O secretário-geral do PCP ridicularizou hoje a posição do cabeça de lista da Aliança Democrática (AD) por Santarém, Eduardo Oliveira e Sousa, sobre as alterações climáticas, acusando-o de querer recuar "até ao tempo dos dinossauros".

CDU diz que candidato da AD quer recuar "quase ao tempo dos dinossauros"
Notícias ao Minuto

16:20 - 01/03/24 por Lusa

Política CDU

"Estava a acusar PSD, CDS, Chega e IL de quererem voltar a 2011 e pelos vistos esse candidato da AD quer voltar ao tempo em que ainda não havia alterações climáticas. Por isso é que achamos que o nosso é o projeto para a frente. Pelos vistos, o desse senhor não, é para trás, é muito para trás... quase ao tempo dos dinossauros", ironizou Paulo Raimundo.

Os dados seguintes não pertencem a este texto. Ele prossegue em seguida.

(** A string holds no [c], or splits at its last [c]. *)
Lemma last_split c s :
  PyStr.contains (String c EmptyString) s = false
  ∨ ∃ a b, s = a +:+ String c b ∧ PyStr.contains (String c EmptyString) b = false.
Proof.
  induction s as [|x s [IH|(a & b & -> & Hb)]].
  - by left.
  - destruct (Ascii.eqb_spec x c) as [->|Hne].
    + right. by exists EmptyString, s.
    + left. rewrite contains_char_cons, IH.
      by destruct (Ascii.eqb_spec x c).
  - right. by exists (String x a), b.
Qed.

End CharFacts.

Section PathFacts.

Lemma rfind_ge c s : (-1 ≤ PosixPath.rfind c s)%Z.
Proof.
  destruct (last_split c s) as [Hs|(a & b & -> & Hb)].
  - by rewrite rfind_absent.
  - rewrite rfind_last by done. lia.
Qed.

Lemma drop_past c a b :
  PyStr.drop (S (String.length a)) (a +:+ String c b) = b.
Proof. induction a as [|x a IH]; [by destruct b|]. by rewrite append_cons. Qed.

Lemma drop_to c a b :
  PyStr.drop (String.length a) (a +:+ String c b) = String c b.
Proof. apply drop_append. Qed.

Lemma basename_whole p :
  PyStr.contains "/" p = false → PosixPath.basename p = p.
Proof.
  intros Hp. unfold PosixPath.basename, PosixPath.slice_from.
  rewrite rfind_absent by done. by destruct p.
Qed.

Lemma basename_last a b :
  PyStr.contains "/" b = false → PosixPath.basename (a +:+ String "/" b) = b.
Proof.
  intros Hb. unfold PosixPath.basename, PosixPath.slice_from.
  rewrite rfind_last by done.
  replace (Z.to_nat (Z.of_nat (String.length a) + 1)) with (S (String.length a))
    by lia.
  apply drop_past.
Qed.

Lemma basename_no_sep p : PyStr.contains "/" (PosixPath.basename p) = false.
Proof.
  destruct (last_split "/" p) as [Hp|(a & b & -> & Hb)].
  - by rewrite basename_whole.
  - by rewrite basename_last.
Qed.

Lemma basename_app a b :
  PyStr.contains "/" b = false →
  PosixPath.basename (a +:+ b) = PosixPath.basename a +:+ b.
Proof.
  intros Hb. destruct (last_split "/" a) as [Ha|(a1 & a2 & -> & Ha2)].
  - rewrite !basename_whole; try done. by rewrite contains_char_app, Ha, Hb.
  - rewrite append_assoc, append_cons, !basename_last; try done.
    by rewrite contains_char_app, Ha2, Hb.
Qed.

Lemma splitext_join p :
  (PosixPath.splitext p).1 +:+ (PosixPath.splitext p).2 = p.
Proof.
  unfold PosixPath.splitext.
  case_bool_decide; [|apply append_nil_r].
  destruct (PosixPath.has_non_dot _ _ _); [|apply append_nil_r].
  apply take_drop.
Qed.

Lemma splitext_ext p :
  (PosixPath.splitext p).2 = EmptyString
  ∨ ∃ b, (PosixPath.splitext p).2 = String "." b ∧ PyStr.contains "." b = false.
Proof.
  unfold PosixPath.splitext.
  case_bool_decide as Hlt; [|by left].
  destruct (PosixPath.has_non_dot _ _ _); [|by left].
  right. pose proof (rfind_ge "/" p) as Hsep.
  destruct (last_split "." p) as [Hp|(a & b & -> & Hb)].
  - rewrite (rfind_absent "." p) in Hlt by done. lia.
  - exists b. split; [|done]. simpl. unfold PosixPath.slice_from.
    rewrite (rfind_last "." a b) by done. rewrite Nat2Z.id. apply drop_to.
Qed.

Falando à margem de uma ação de campanha da CDU (Coligação Democrática Unitária, que junta PCP e PEV), às portas de um parque de indústria aeronáutica em Évora, o líder comunista foi mais longe e salientou que mesmo no tempo dos dinossauros já havia problemas com as alterações climáticas.

"Também houve lá um problema de alterações climáticas com os dinossauros, como sabemos. Foi a reação dele, pronto. O Trump pensa o mesmo, acho eu", disse, gerando alguns risos na sua comitiva, resumindo: "Essas pessoas, quando não têm mais nada para propor e não têm nada para resolver os problemas das pessoas, o que querem é voltar atrás. Aliás, tão atrás, tão atrás, tão atrás, ao tempo em que ainda não havia alterações climáticas".

O cabeça de lista da AD por Santarém afirmou na quinta-feira que Portugal tem perdido investimento por "falsas razões climáticas", defendendo que "sempre existiram fenómenos extremos", e avisou que agricultores já falam em organizar milícias armadas perante "os roubos nos campos".

Numa intervenção num jantar-comício em Ourém, o antigo presidente da Confederação dos Agricultores de Portugal (CAP) Eduardo Oliveira e Sousa defendeu que "a floresta não é apenas um parque temático ou um armazém de carbono, é economia".

"Proíbem novas plantações às cegas, baseados em ideologias de extrema-esquerda, movidos por um dissimulado combate à criação de riqueza, iludindo as pessoas com falsas razões de ordem climática ou de desordenamento do território", criticou.